Christina Patterson writes: When I first moved to Stamford Hill, I didn’t realise that goyim were about as welcome in Hasidic Jewish shops as Martin Luther King at a Klu Klux Klan convention.
I would like to teach some of my neighbours some manners. I would like, for example, to say to the man who drove the wrong way up a one-way street on Sunday night, while chatting away on his mobile phone, and to the man who nearly backed into me yesterday, while also chatting on his mobile phone, and to the man who drove into my friend’s van last week, while also chatting on his mobile phone, that while they clearly enjoy the art of conversation, it’s one that doesn’t combine brilliantly with driving.
And I would like to say to the man who drove the wrong way into the car park at Morrisons, and then hooted me, and who parked in a mother and baby slot when he was on his own, and the car park was practically empty, that it seemed a rather aggressive thing to do, and also rather lazy, and I would like to say to the man from whom I bought some paper cups, and who handled my money as if it had been dipped in anthrax, that it wouldn’t kill him to say “please” or “thank you”, and I would like to say to the fishmonger who asked my (black) friend whether he really wanted to buy some fish from his shop, that you should probably assume that if someone is asking for fish in your shop, then the answer is in the affirmative.
And I would like to say to the little boy who sat bang in the middle of two seats on the bus and who, when I tried to sit next to him, leapt up as if infection from the ebola virus was imminent, that it does slightly make one feel like a pariah, and I would like to say to the women who roam the streets with double-decker pushchairs and vast armies of children, that it’s sometimes nice to allow someone else to get past, and I would like to say to all these people that I don’t care if they wear frock-coats, and funny suits and hats covered in plastic bags, and insist on wearing their hair in ringlets (if they’re male) or covered up by wigs (if they’re female), but I do think they could treat their neighbours with a bit more courtesy and just a little bit more respect.
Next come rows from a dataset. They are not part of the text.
(** ** The log entry *)

(** The number of links, the time and the flags of [inode] are in the entry at [x]. *)
Record link_logged (m : memory) (x : Z) (inode : vfs_inode) : Prop := {
  lk_type : nova_get_entry_type m x = LINK_CHANGE;
  lk_links : Lc.links m x = u16 (vfs_nlink inode);
  lk_ctime : Lc.ctime m x = u32 (vfs_ctime inode);
  lk_flags : Lc.flags m x = u32 (vfs_flags inode);
}.

Lemma link_logged_same m m' x inode : (forall y, x <= y < x + 32 -> m' y = m y) -> link_logged m x inode -> link_logged m' x inode.
Proof.
  intros Hm [H1 H2 H3 H4]. split; [rewrite <- H1|rewrite <- H2|rewrite <- H3|rewrite <- H4];
    apply load_ext; intros y Hy; apply Hm; simpl in Hy; lia.
Qed.

Section append.
Context `{RbTree} (slab_garbage : nova_range_node) (smp : Z) (jiffies_to_msecs : Z -> Z) (e : env) (garbage : Z).

Lemma append_link_ok sbi mon sih P ino a p inode tail :
  slot_at sbi P ino a p -> Pi.nova_ino (nvm sbi) p = ino -> NOVA_NORMAL_INODE_START < ino -> Pi.log_tail (nvm sbi) p = tail ->
  4096 <= tail < 4096 * num_blocks sbi -> tail mod 4096 + 32 <= LAST_ENTRY ->
  exists m', nova_append_link_change_entry slab_garbage smp jiffies_to_msecs e garbage p inode 0 (World sbi mon sih) =
      Some ((0, tail + 32), World (with_nvm m' sbi) mon (with_last_link_change tail sih)) /\
    link_logged m' (virt_addr sbi + tail) inode /\
    forall x, ~ virt_addr sbi + tail <= x < virt_addr sbi + tail + 32 -> m' x = nvm sbi x.
Proof.
  intros Sl Hi Hn Ht Hb Hfit. pose proof (slot_homed _ _ _ _ _ Sl Hi) as Hh. pose proof (sa_size _ _ _ _ _ Sl) as Hsz.
  assert (nova_get_append_head slab_garbage smp jiffies_to_msecs e garbage p 0 Lc.length (World sbi mon sih) = Some (tail, World sbi mon sih)) as E.
  { apply (append_head_fits slab_garbage smp jiffies_to_msecs e garbage sbi mon sih P); auto; try apply Sl; rewrite ?Hi; try done; unfold Lc.length; lia. }
  unfold nova_append_link_change_entry. fstep E. rewrite (proj2 (Z.eqb_neq tail 0)) by lia.
  assert (tail + 32 <= 4096 * num_blocks sbi) by (unfold LAST_ENTRY in *; mlia).
  erewrite fs_step by (apply (get_block_ok sbi mon sih tail 32); [apply Sl|split; lia|lia]). frun. cbn [nvm with_nvm]. unfold Lc.length.
  rewrite u64_small by lia. eexists. split; [reflexivity|]. cbv zeta. split.
  - split; unfold nova_get_entry_type, Lc.links, Lc.ctime, Lc.flags; by unfield.
  - intros x Hx. by rewrite !store_disjoint by (simpl; lia).
Qed.
End append.

(** ** Changing the number of links *)

Section links.
Context `{RbTreeLaws} {L : LogBlocks} (slab_garbage : nova_range_node) (smp : Z) (jiffies_to_msecs : Z -> Z) (e : env).
Context (garbage : Z) (radix_nomem : Z -> bool).
Hypothesis pid_nonneg : 0 <= current_pid e.
Hypothesis radix_serves : forall i, radix_nomem i = false.
Context (dir pi limit pg : Z) (logb : Z -> Prop).
#[local] Notation env_at := (names_env smp dir pi limit pg logb).

(** The inode [ino], cached, in the slot at [p]; its log ends at [ftail], in a page that is
    neither of the journal nor of the directory. *)
Record file_env (v : vfs_state) (P : Z -> list Z) (ino a p ftail : Z) (fi : vfs_inode) (fsih : nova_inode_info_header) : Prop := {
  fe_cached : icache v !! ino = Some (fi, fsih) /\ i_ino fi = ino;
  fe_ne : ino <> dir;
  fe_slot : slot_at (v_sbi v) P ino a p;
  fe_number : Pi.nova_ino (nvm (v_sbi v)) p = ino /\ NOVA_NORMAL_INODE_START < ino;
  fe_tail : Pi.log_tail (nvm (v_sbi v)) p = ftail;
  fe_range : 4096 <= ftail < 4096 * num_blocks (v_sbi v);
  fe_page : ~ own pg logb (ftail / 4096) /\ forall c, 0 <= c < cpus (v_sbi v) -> ftail / 4096 ∉ P c;
}.

(** The directory after a change of its names: [v2] is before the transaction. *)
Record dir_changed (v v2 : vfs_state) (P : Z -> list Z) (dsih : nova_inode_info_header) (D : gmap (list Z) Z) (tail : Z)
    (t' : gmap Z Z) (D' : gmap (list Z) Z) (tail' : Z) (di2 : vfs_inode) (m2 : memory) : Prop := {
  dc_sbi : v_sbi v2 = with_nvm m2 (v_sbi v);
  dc_cache : icache v2 = <[dir := (di2, with_tree t' dsih)]> (icache v);
  dc_dir : i_ino di2 = dir;
  dc_same x : ~ virt_addr (v_sbi v) + tail <= x < virt_addr (v_sbi v) + tail' ->
    (forall s i a, D !! s = Some i -> D' !! s = None -> tree dsih !! name_hash s = Some a -> x <> a + 3) -> m2 x = nvm (v_sbi v) x;
  dc_state : dir_state P pi dir (with_nvm m2 (v_sbi v)) tail' limit t' D';
  dc_tail : tail <= tail' <= limit;
  dc_entries s i a : D' !! s = Some i -> t' !! name_hash s = Some a ->
    (D !! s = Some i /\ tree dsih !! name_hash s = Some a) \/
    (virt_addr (v_sbi v) + tail <= a /\ dentry_end a s <= virt_addr (v_sbi v) + limit);
}.

(** Where a change of the names writes: the journal, the ends of both logs and the pointers to
    them, the mark of the inode, and the mark of the entry of a name that is removed. *)
Definition link_touches (sbi : nova_sb_info) (dsih : nova_inode_info_header) (D D' : gmap (list Z) Z) (tail tail' ftail p x : Z) : Prop :=
  journal_byte sbi smp pg x \/ pi + 80 <= x < pi + 88 \/ p + 80 <= x < p + 88 \/ x = p + 2 \/
  virt_addr sbi + tail <= x < virt_addr sbi + tail' \/ virt_addr sbi + ftail <= x < virt_addr sbi + ftail + 32 \/
  exists s i a, D !! s = Some i /\ D' !! s = None /\ tree dsih !! name_hash s = Some a /\ x = a + 3.

Section commit.
Context (v v2 : vfs_state) (F : Z -> Prop) (P : Z -> list Z) (R : Z -> list nova_range_node).
Context (di : vfs_inode) (dsih : nova_inode_info_header) (D : gmap (list Z) Z) (tail k : Z).
Context (t' : gmap Z Z) (D' : gmap (list Z) Z) (tail' : Z) (di2 : vfs_inode) (m2 : memory).
Context (ino a p ftail : Z) (fi : vfs_inode) (fsih : nova_inode_info_header).
Context (N : env_at v F P R di dsih D tail k) (C : dir_changed v v2 P dsih D tail t' D' tail' di2 m2).
Context (Fe : file_env v P ino a p ftail fi fsih).
#[local] Notation sbi := (v_sbi v).

(** The change of the directory is in the pages of its log. *)
Lemma changed_pages x : (forall b, logb b -> ~ block_addr sbi b <= x < block_addr sbi (b + 1)) -> m2 x = nvm sbi x.
Proof.
  intros Hx. apply (dc_same _ _ _ _ _ _ _ _ _ _ _ C).
  - intros Hw. pose proof (dc_tail _ _ _ _ _ _ _ _ _ _ _ C). apply (Hx (tail / 4096)); [apply N|].
    apply (window_block smp jiffies_to_msecs dir pi limit pg logb v F P R di dsih D tail k N). lia.
  - intros s i x0 Hs _ Ht ->. destruct (ne_entries _ _ _ _ _ _ _ _ _ _ _ _ _ _ _ N s i x0 Hs Ht) as (b & Hb & H1 & H2).
    apply (Hx b Hb). unfold dentry_end in H2. lia.
Qed.

(** A page that belongs to no inode is away from the slots. *)
Lemma table_page_apart b ino' a' p' : (forall c, 0 <= c < cpus sbi -> b ∉ P c) -> slot_at sbi P ino' a' p' ->
  p' + 128 <= block_addr sbi b \/ block_addr sbi (b + 1) <= p'.
Proof.
  intros Hb Sl. destruct (slot_page _ _ _ _ _ Sl) as (c & b' & Hc & Hin & _ & H1 & H2).
  assert (b <> b') by (intros ->; by apply (Hb c Hc)). unfold block_addr in *. lia.
Qed.

Lemma slot_unchanged ino' a' p' x : slot_at sbi P ino' a' p' -> p' <= x < p' + 128 -> m2 x = nvm sbi x.
Proof.
  intros Sl Hx. apply changed_pages. intros b Hb.
  pose proof (own_apart smp dir pi limit pg logb v F P R di dsih D tail k N ino' a' p' b Sl ltac:(right; by right)). lia.
Qed.

Lemma block1_unchanged x : x < block_addr sbi 2 -> m2 x = nvm sbi x.
Proof.
  intros Hx. pose proof (ne_state _ _ _ _ _ _ _ _ _ _ _ _ _ _ _ N) as St. destruct (ds_room _ _ _ _ _ _ _ _ St) as (R1 & _ & _).
  apply (dc_same _ _ _ _ _ _ _ _ _ _ _ C).
  - intros Hw. pose proof (dc_tail _ _ _ _ _ _ _ _ _ _ _ C).
    pose proof (window_block smp jiffies_to_msecs dir pi limit pg logb v F P R di dsih D tail k N x ltac:(lia)).
    destruct (ne_logs _ _ _ _ _ _ _ _ _ _ _ _ _ _ _ N _ (ne_window _ _ _ _ _ _ _ _ _ _ _ _ _ _ _ N)). unfold block_addr in *. mlia.
  - intros s i x0 Hs _ Ht ->. destruct (ne_entries _ _ _ _ _ _ _ _ _ _ _ _ _ _ _ N s i x0 Hs Ht) as (b & Hb & H1 & H2).
    destruct (ds_fresh _ _ _ _ _ _ _ _ St s i x0 Hs Ht) as (_ & _ & H3). destruct (ne_logs _ _ _ _ _ _ _ _ _ _ _ _ _ _ _ N b Hb).
    unfold block_addr, dentry_end in *. lia.
Qed.

(** The bytes of the new entry of the inode's log. *)
Lemma entry_block x : ftail mod 4096 + 32 <= LAST_ENTRY -> virt_addr sbi + ftail <= x < virt_addr sbi + ftail + 32 ->
  block_addr sbi (ftail / 4096) <= x < block_addr sbi (ftail / 4096 + 1).
Proof. unfold LAST_ENTRY, block_addr. intros. mlia. Qed.

(** It meets neither the journal nor a slot nor the log of the directory. *)
Lemma entry_apart x : ftail mod 4096 + 32 <= LAST_ENTRY -> virt_addr sbi + ftail <= x < virt_addr sbi + ftail + 32 ->
  ~ journal_byte sbi smp pg x /\ (forall ino' a' p', slot_at sbi P ino' a' p' -> ~ p' <= x < p' + 128) /\
  (forall b, logb b -> ~ block_addr sbi b <= x < block_addr sbi (b + 1)).
Proof.
  intros Hfit Hx. pose proof (entry_block x Hfit Hx) as Hb. destruct (fe_page _ _ _ _ _ _ _ _ Fe) as [Ho Hp]. split_and!.
  - intros [Hj|Hj]; swap 1 2.
    + pose proof (pair_in_block smp dir pi limit pg logb v F P R di dsih D tail k N x Hj). apply Ho. left. unfold block_addr in *. lia.
    + apply Ho. right. left. unfold block_addr in *. lia.
  - intros ino' a' p' Sl. pose proof (table_page_apart _ _ _ _ Hp Sl). lia.
  - intros b Hl Hbl. apply Ho. right. right. assert (ftail / 4096 = b) as -> by (unfold block_addr in *; lia). done.
Qed.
When I moved to Stamford Hill, 12 years ago, I didn’t realise that goyim were about as welcome in the Hasidic Jewish shops as Martin Luther King at a Klu Klux Klan convention. I didn’t realise that a purchase by a goy was a crime to be punished with monosyllabic terseness, or that bus seats were a potential source of contamination, or that road signs, and parking restrictions, were for people who hadn’t been chosen by God. And while none of this is a source of anything much more than irritation, when I see an eight-year-old boy recoiling from a normal-looking woman (because, presumably, he has been taught that she is dirty or dangerous, or, heaven forbid, dripping with menstrual blood) it makes me sad.
It also makes me sad to see the three-year-olds in hijab, who want, of course, to look like Mummy (all three-year-olds want to look like Mummy) but who, in any case, soon won’t have much choice, and who are being taught that their tiny bodies, and their lovely hair, are things to be protected from the male gaze. It makes me sad to see young women in the niqab. I accept that some of them choose to wear it because they, too, have absorbed the message that they are a walking sexual provocation, and that this way they can shield themselves, and preserve themselves “as a precious jewel” for their husband, and maybe reclaim an identity that they don’t want to lose, and maybe even stick two fingers up at a country which is, according to new leaks this week, bombing quite a lot of their innocent brothers and sisters, and maybe even, get some (secretly enjoyable) attention. I accept all this, but it still makes me sad.